FOXBORO -- When a player like Tom Brady puts together the kind of performance he did last weekend, the tendency is to oogle the numbers. That he compiled 406 yards passing and three touchdowns while completing 70 percent of his passes in Sunday's 33-13 win over the Browns was impressive, and those statistics helped him earn the AFC's Offensive Player of the Week award.
But perhaps his most impressive number was seven -- the number of receivers to whom Brady completed passes over the course of the afternoon.
Brady has long received praise for his favorite receiver being the open one, and his first game back from a four-game suspension reminded the NFL that he's an equal-opportunity distributor of the football. The number of weapons who were involved also served as an indicator of just how variable this version of the Patriots offense can be.
After one game, the question is already swirling on Twitter, sports-talk radio and embrace-the-debate television programs: Might this offense be the most talented that Brady's ever had?
The reality is that right now he's able to turn to a pair of behemoth tight ends in Rob Gronkowski and Martellus Bennett, dependable and savvy receivers in Julian Edelman and Danny Amendola, younger wideouts with impressive physical skills like Chris Hogan and Malcolm Mitchell, and a sure-handed pass-catching back in James White. Brady's options are wide-ranging, which means that the game-plan possibilities are just about endless.
"There were a lot of contributions from a lot of places, and I think that’s what makes a good offense – not just always throwing it to one or two guys, but spreading the ball around and throwing the ball where they’re not," Brady said during Wednesday's press conference. "Wherever they want to cover, you’ve got to figure out other places to go with it and have guys in those positions to be able to make the plays. We certainly did a good job of that last week, but it always changes.
"Over the course of the year, teams will evaluate you different ways and try to take away different things, and you have to be able to adjust, too. That’s why things play out over a long season. You can’t -- after four games or five games, you don’t really know where you’re at yet. It takes a while to figure out what you’re really good at, how other teams are going to try to defend those things, and how you’re able to adapt to the changes that they’re making, too."

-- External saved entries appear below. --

(* ===== verification/ActionIntent.v ===== *)
(** * The journal of external actions

    [packages/runtime/src/tools/action-intent.ts] and [reconciliation.ts]: the
    intents committed before external side effects, their transitions, the
    projection into the working state, and the decision on what an
    interruption left open. *)

From S2P Require Import Prelude Regex Json Policy Grant Secrets ToolDefinition ToolRegistry WorkingState.

(** ** Data *)

Record ActionIntentRecord : Type := IntentRecord
  { ai_id : string;
    ai_tool : string;
    ai_request_digest : string;
    ai_resource : option string;
    ai_approval_digest : option string;
    ai_key : string;
    ai_status : ExternalActionStatus;
    ai_result_digest : option string }.
#[export] Instance ExternalActionStatus_eq_dec : EqDecision ExternalActionStatus.
Proof. solve_decision. Defined.
#[export] Instance ActionIntentRecord_eq_dec : EqDecision ActionIntentRecord.
Proof. solve_decision. Defined.

Record OpenIntentInput : Type := OpenIntent
  { oi_id : string; oi_tool : string; oi_request_digest : string; oi_resource : option string;
    oi_approval_digest : option string; oi_key : string }.

(** The order of neither map is observable. *)
Record ActionIntentJournal : Type := Journal
  { intents : gmap string ActionIntentRecord; outputs : gmap string jsval }.

Definition empty_journal : ActionIntentJournal := Journal ∅ ∅.

(** ** Operations *)

Definition requestDigest `{Hash} (tool : string) (parameters : jsval) (resource : option string) : tool_result string :=
  map_err ThrewCanonical (contentDigest (JObj [("tool", JStr tool); ("parameters", parameters); ("resource", or_null resource)])).

Definition transition (intent : ActionIntentRecord) (status : ExternalActionStatus) (resultDigest : option string) :
    tool_result ActionIntentRecord :=
  let legal :=
    match ai_status intent, status with
    | pending, completed | pending, uncertain | uncertain, completed => true
    | _, _ => false
    end in
  if legal then
    Ok (IntentRecord (ai_id intent) (ai_tool intent) (ai_request_digest intent) (ai_resource intent)
          (ai_approval_digest intent) (ai_key intent) status resultDigest)
  else Err (ThrewTool invalid_intent_transition).

Definition restore_journal (records : list ActionIntentRecord) : ActionIntentJournal :=
  foldl (fun j r => Journal (<[ai_id r := r]> (intents j)) (outputs j)) empty_journal records.

Definition open_intent (j : ActionIntentJournal) (input : OpenIntentInput) :
    tool_result (ActionIntentRecord * ActionIntentJournal) :=
  match intents j !! oi_id input with
  | Some _ => Err (ThrewTool invalid_intent_transition)
  | None =>
      let record := IntentRecord (oi_id input) (oi_tool input) (oi_request_digest input) (oi_resource input)
                      (oi_approval_digest input) (oi_key input) pending None in
      Ok (record, Journal (<[oi_id input := record]> (intents j)) (outputs j))
  end.

Definition replace_intent (j : ActionIntentJournal) (record : ActionIntentRecord) : ActionIntentJournal :=
  Journal (<[ai_id record := record]> (intents j)) (outputs j).

Definition move_intent (j : ActionIntentJournal) (intent : ActionIntentRecord) (status : ExternalActionStatus)
    (resultDigest : option string) : tool_result (ActionIntentRecord * ActionIntentJournal) :=
  record ← transition intent status resultDigest; Ok (record, replace_intent j record).

Definition complete_intent (j : ActionIntentJournal) (intent : ActionIntentRecord) (resultDigest : string) :=
  move_intent j intent completed (Some resultDigest).
Definition markUncertain (j : ActionIntentJournal) (intent : ActionIntentRecord) := move_intent j intent uncertain None.
Definition markReconciledApplied (j : ActionIntentJournal) (intent : ActionIntentRecord) := move_intent j intent completed None.

Definition rememberOutput (j : ActionIntentJournal) (id : string) (output : jsval) : ActionIntentJournal :=
  Journal (intents j) (<[id := output]> (outputs j)).

Definition outputOf (j : ActionIntentJournal) (id : string) : jsval := default JUndefined (outputs j !! id).

Definition releaseForRetry (j : ActionIntentJournal) (intent : ActionIntentRecord) : tool_result ActionIntentJournal :=
  if decide (ai_status intent = completed) then Err (ThrewTool invalid_intent_transition)
  else Ok (Journal (delete (ai_id intent) (intents j)) (delete (ai_id intent) (outputs j))).
Lemma settle_no_intent call n s journal : c_intent call = None -> (settle call n s journal).2 = journal.
Proof.
  intros Hi. unfold settle, attempt. rewrite Hi.
  assert (forall f, (match f with
    | FailInvalidOutput => (Failed (ThrewTool invalid_output), journal)
    | _ => if is_external (definition (c_entry call)) then (Failed (ThrewTool uncertain_result), journal)
           else if retryable (definition (c_entry call)) && (n <? maxAttempts (definition (c_entry call)))%Z then (Again, journal)
           else (Failed (ThrewTool match f with FailTimeout => tool_timeout | _ => tool_failed end), journal)
    end).2 = journal) as Hf by (intros []; repeat case_match; done).
  destruct s as [raw| | |]; [|apply (Hf FailOther)|done|apply (Hf FailTimeout)].
  destruct (validateOutput _ raw); cbn [negb]; [|done]. destruct (redactOutput _ _ _) as [redacted was]. cbn.
  destruct (evidenceOf _ _ _ _ _ _ _); [done|]. apply (Hf FailOther).
Qed.

(** What the call of an external tool leaves its intent in. *)
Definition digestible (output : jsval) : bool := is_ok (contentDigest (or_else output JNull)).

Definition final_status call (s : settlement) : ExternalActionStatus :=
  match s with
  | ThrewInvalidOutput => pending
  | Threw | TimedOut => uncertain
  | Returned raw =>
      let kept := if validateOutput (c_entry call) raw
                  then (redactOutput (definition (c_entry call)) raw (rs_values (c_secrets call))).1 else raw in
      if digestible kept then completed else uncertain
  end.

(** What the caller sees of it. *)
Definition final_outcome call (s : settlement) (o : outcome) (r : ActionIntentRecord) : Prop :=
  match final_status call s with
  | pending => o = Failed (ThrewTool invalid_output)
  | uncertain => o = Failed (ThrewTool uncertain_result)
  | completed =>
      exists raw, s = Returned raw /\
        (o = Failed (ThrewTool invalid_output) /\ validateOutput (c_entry call) raw = false \/
         exists evidence, o = Answered evidence /\ validateOutput (c_entry call) raw = true /\ ev_intent evidence = Some r /\
           ev_replayed evidence = false /\ ai_result_digest r = Some (output_digest evidence) /\
           ev_output evidence = (redactOutput (definition (c_entry call)) raw (rs_values (c_secrets call))).1)
  end.

Lemma close_pending i j output : ai_status i = pending ->
  match contentDigest (or_else output JNull) with
  | Err _ => close_intent (Some i) (Some j) output = None
  | Ok dg => exists r, close_intent (Some i) (Some j) output = Some (Some r, Some (Journal (<[ai_id i := r]> (intents j)) (outputs j))) /\
      same_intent i r /\ ai_status r = completed /\ ai_result_digest r = Some dg
  end.
Proof.
  intros Hp. unfold close_intent. destruct (contentDigest _) as [dg|]; [|done].
  unfold complete_intent, move_intent, transition. rewrite Hp. cbn. eexists. split; [done|]. done.
Qed.

Lemma uncertain_pending i j : ai_status i = pending ->
  exists r, markUncertain j i = Ok (r, Journal (<[ai_id i := r]> (intents j)) (outputs j)) /\ same_intent i r /\ ai_status r = uncertain.
Proof. intros Hp. unfold markUncertain, move_intent, transition. rewrite Hp. cbn. eexists. split; [done|]. done. Qed.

Take the Browns game for example. When Cleveland went all-out to stop Gronkowski in the red zone, that freed up Bennett to take advantage of one-on-one coverage at the goal line. If teams down the line try to double both, that should leave Edelman in single-coverage underneath, or maybe Hogan will have a one-on-one matchup deep down the field.
One of the strengths of Brady's game is figuring out where his opponents have dedicated their resources, then zigging when they zag.

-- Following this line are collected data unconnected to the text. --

Lemma runGate_answers {W} `{Hash} `{SchemaCompiler} (sh : Shared W) g id ctx w : registry_ok (sh_registry sh) ->
  exists r sh' w', runGate sh g id ctx w = Some (r, sh', w') /\ same_tools sh sh' /\ sh_journal sh' = sh_journal sh /\
    match invokeTool sh (gate_request g id) ctx w with
    | Some (Ok ev, sh1, w1) => (exists o, r = Ok o /\ outcomeOf g (fields_of_output (ev_output ev)) = Ok o) /\ sh1 = sh' /\ w1 = w' /\
        exists entry secrets digest, authorized (sh_registry sh) (gate_request g id) ctx entry secrets digest /\
          is_external (definition entry) = false /\ (0 < quotaRemaining (sh_registry sh) (definition entry))%Z
    | Some (Err (ThrewTool k), sh1, w1) => (exists o, r = Ok o /\ outcomeOf g (fields_of_error k) = Ok o) /\ sh1 = sh' /\ w1 = w'
    | Some (Err t, _, _) => r = Err (GateTool t) /\ sh' = sh /\ w' = w
    | None => False
    end.
Proof.
  intros Hreg. destruct (invocation_ends sh (gate_request g id) ctx w Hreg) as (ri & sh' & w' & Hi & _).
  pose proof (invoke_keyless sh (gate_request g id) ctx w ri sh' w' eq_refl Hi) as (Ht & Hj & Hr).
  unfold runGate. rewrite Hi. destruct ri as [ev|t].
  - destruct Hr as [Hd Ha]. assert (writes (or_else (ev_output ev) JNull)) as Hw by (apply digest_writes; eauto).
    assert (clean (fields_of_output (ev_output ev))) as Hc.
    { destruct (ev_output ev) eqn:E; [|by apply clean_output..]. split; [apply NoDup_nil_2|done]. }
    destruct (outcomeOf_total g _ Hc) as [o Ho]. exists (Ok o), sh', w'. rewrite Ho. eauto 10.
  - destruct t as [k|k|c].
    + destruct (outcomeOf_total g _ (clean_error k)) as [o Ho]. exists (Ok o), sh', w'. rewrite Ho. eauto 10.
    + destruct Hr as [(k' & Hk)|[-> ->]]; [done|]. by exists (Err (GateTool (ThrewSecret k))), sh, w.
    + destruct Hr as [(k' & Hk)|[-> ->]]; [done|]. by exists (Err (GateTool (ThrewCanonical c))), sh, w.
Qed.

(** The verdict of a gate, given the answer of its tool. *)
Lemma runGate_passed {W} `{Hash} `{SchemaCompiler} (sh : Shared W) g id ctx w r sh' w' o : registry_ok (sh_registry sh) ->
  runGate sh g id ctx w = Some (r, sh', w') -> r = Ok o ->
  (go_passed o = true <-> exists ev, invokeTool sh (gate_request g id) ctx w = Some (Ok ev, sh', w') /\
     reports_success (json_fields (ev_output ev))) /\
  (forall k, go_error o = Some k <-> invokeTool sh (gate_request g id) ctx w = Some (Err (ThrewTool k), sh', w')).
Proof.
  intros Hreg Hrun ->. destruct (runGate_answers sh g id ctx w Hreg) as (r1 & sh1 & w1 & Hrun' & _ & _ & Hm).
  rewrite Hrun in Hrun'. injection Hrun' as <- <- <-.
  destruct (invokeTool sh (gate_request g id) ctx w) as [[[[ev|[k|k|c]] sh2] w2]|]; [| |by destruct Hm|by destruct Hm|done].
  - destruct Hm as ((o' & [= <-] & (d & _ & ->)%outcomeOf_Ok) & -> & -> & _). cbn [go_passed go_error].
    change (of_error (fields_of_output (ev_output ev))) with (@None ToolErrorKind). rewrite passed_spec. naive_solver.
  - destruct Hm as ((o' & [= <-] & (d & _ & ->)%outcomeOf_Ok) & -> & ->). cbn. naive_solver.
Qed.

(* ------------------------------------------------------------------ *)
(** ** What the digest of an evidence record binds *)

Lemma hashes_canon l l' : NoDup l.*1 -> NoDup l'.*1 -> canon (hashes_json l) = canon (hashes_json l') <-> l ≡ₚ l'.
Proof.
  intros Hn Hn'. unfold hashes_json. cbn [canon]. rewrite !map_map. cbn [fst snd canon].
  assert (forall m : list (string * string), (map (fun e => (e.1, JStr e.2)) m).*1 = m.*1) as Hkeys.
  { induction m as [|e m IH]; [done|]. cbn. by f_equal. }
  split.
  - intros [= E]. assert (map (fun e : string * string => (e.1, JStr e.2)) l ≡ₚ map (fun e => (e.1, JStr e.2)) l') as Hp.
    { rewrite <- (js_sort_Permutation key_cmp (map _ l)), E. apply js_sort_Permutation. }
    apply (Permutation_map (fun e : string * jsval => (e.1, default "" (text_of e.2)))) in Hp.
    rewrite !map_map in Hp.
    assert (forall m : list (string * string), map (fun x => (x.1, default "" (text_of (JStr x.2)))) m = m) as Hid.
    { induction m as [|[] m IH]; [done|]. cbn. by f_equal. }
    by rewrite !Hid in Hp.
  - intros Hp. f_equal. apply key_sort_unique; [by rewrite Hkeys|]. by apply Permutation_map.
Qed.

Lemma literals_hashes l : literals_ok (hashes_json l) = true.
Proof. cbn. apply forallb_Forall'. apply Forall_forall. by intros ? (e & -> & _)%list_elem_of_fmap. Qed.

Lemma canon_object l l' : Forall2 (fun e e' : string * jsval => e.1 = e'.1 /\ canon e.2 = canon e'.2) l l' -> canon (JObj l) = canon (JObj l').
Proof. intros Hl. cbn. do 2 f_equal. induction Hl as [|e e' l l' [H1 H2] _ IH]; [done|]. cbn. by rewrite H1, H2, IH. Qed.

(** What two records agree on. *)
Record same_observation (o o' : GateOutcome) : Prop := {
  so_gate : go_gate_id o = go_gate_id o'; so_layer : go_layer o = go_layer o'; so_mandatory : go_mandatory o = go_mandatory o';
  so_subject : go_subject_id o = go_subject_id o'; so_passed : go_passed o = go_passed o';
  so_exit : go_exit_code o = go_exit_code o'; so_summary : go_summary o = go_summary o';
  so_log : go_log_summary o = go_log_summary o'; so_hashes : go_artifact_hashes o ≡ₚ go_artifact_hashes o';
  so_output : go_output_digest o = go_output_digest o' }.

Record same_bindings (b b' : EvidenceBindings) : Prop := {
  sb_artifacts : eb_artifact_digests b ≡ₚ eb_artifact_digests b'; sb_code : eb_code_digests b ≡ₚ eb_code_digests b';
  sb_context : eb_context_bundle_digest b = eb_context_bundle_digest b'; sb_gate : eb_gate_digest b = eb_gate_digest b';
  sb_cases : eb_evaluation_case_digests b ≡ₚ eb_evaluation_case_digests b'; sb_policy : eb_policy_digest b = eb_policy_digest b' }.

Lemma sort_strings_eq l l' : sort_strings l = sort_strings l' <-> l ≡ₚ l'.
Proof.
  split; [|apply sort_strings_unique]. intros E. by rewrite <- (sort_strings_Permutation l), E, sort_strings_Permutation.
Qed.

Lemma exit_code_inj c c' : canon (exit_code_json c) = canon (exit_code_json c') -> c = c'.
Proof. destruct c, c'; cbn; congruence. Qed.

Lemma layer_text_inj l l' : layer_text l = layer_text l' -> l = l'.
Proof. by destruct l, l'. Qed.

Definition outcome_fields (o : GateOutcome) : list (string * jsval) :=
  match outcome_json o with JObj fields => fields | _ => [] end.

(** The field [key] of two objects with the same canonical value. *)
Ltac canon_at H key :=
  let E := fresh "E" in
  match type of H with
  | canon (JObj ?f) = canon (JObj ?g) =>
      let x := eval hnf in (omap_get f key) in
      let y := eval hnf in (omap_get g key) in
      assert (canon <$> x = canon <$> y) as E
        by (change (canon <$> omap_get f key = canon <$> omap_get g key);
            apply canon_fields; [cbn; by apply (bool_decide_unpack _)..|exact H]);
      try apply (inj Some) in E
  end.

Depending on the strengths, weaknesses and philosophies of the team on the other side of the line of scrimmage, there will be variables every week that need solving. Having a handful of trustworthy options to rely upon as that deciphering takes place helps make the process that much more enjoyable, Brady explained.
"I think that’s the part of the fun part of the strategy of the game," he said. "You can’t come in here every week with the same plan and say, ‘Alright, well let’s just Xerox copy what we did last week and see if that will work again.’ I think you always have to find ways to reinvent yourself over the course of a season, and the teams that can do that are usually the ones that win the most games."
Brady highlighted one play in particular from Sunday that represented the kind of depth he's working with at the moment. When he his Hogan for a 63-yard gain in the second quarter, Hogan was not one of the primary receivers on the play, but as Brady perused his options, he liked what he saw and took a chance.
"Again, it’s just distributing the ball," Brady said. "Whether we’re running it or throwing it, which part of the field we’re throwing it -- outside, inside, deep, short -- everybody has to play a role . . . I would say that [Hogan] was the last guy that I would ever expect to get the ball on that play on the deep one on the right sideline. But he’s in the position, and he gets open, and now he gets the opportunity. You never know when your number is going to get called, so when it does, you’ve got to take advantage of it."
Is this group of teammates as good as any Brady's had? It's too soon to tell. But the plethora of numbers upon which Brady can call makes this incarnation of the Patriots offense a particularly daunting one to defend.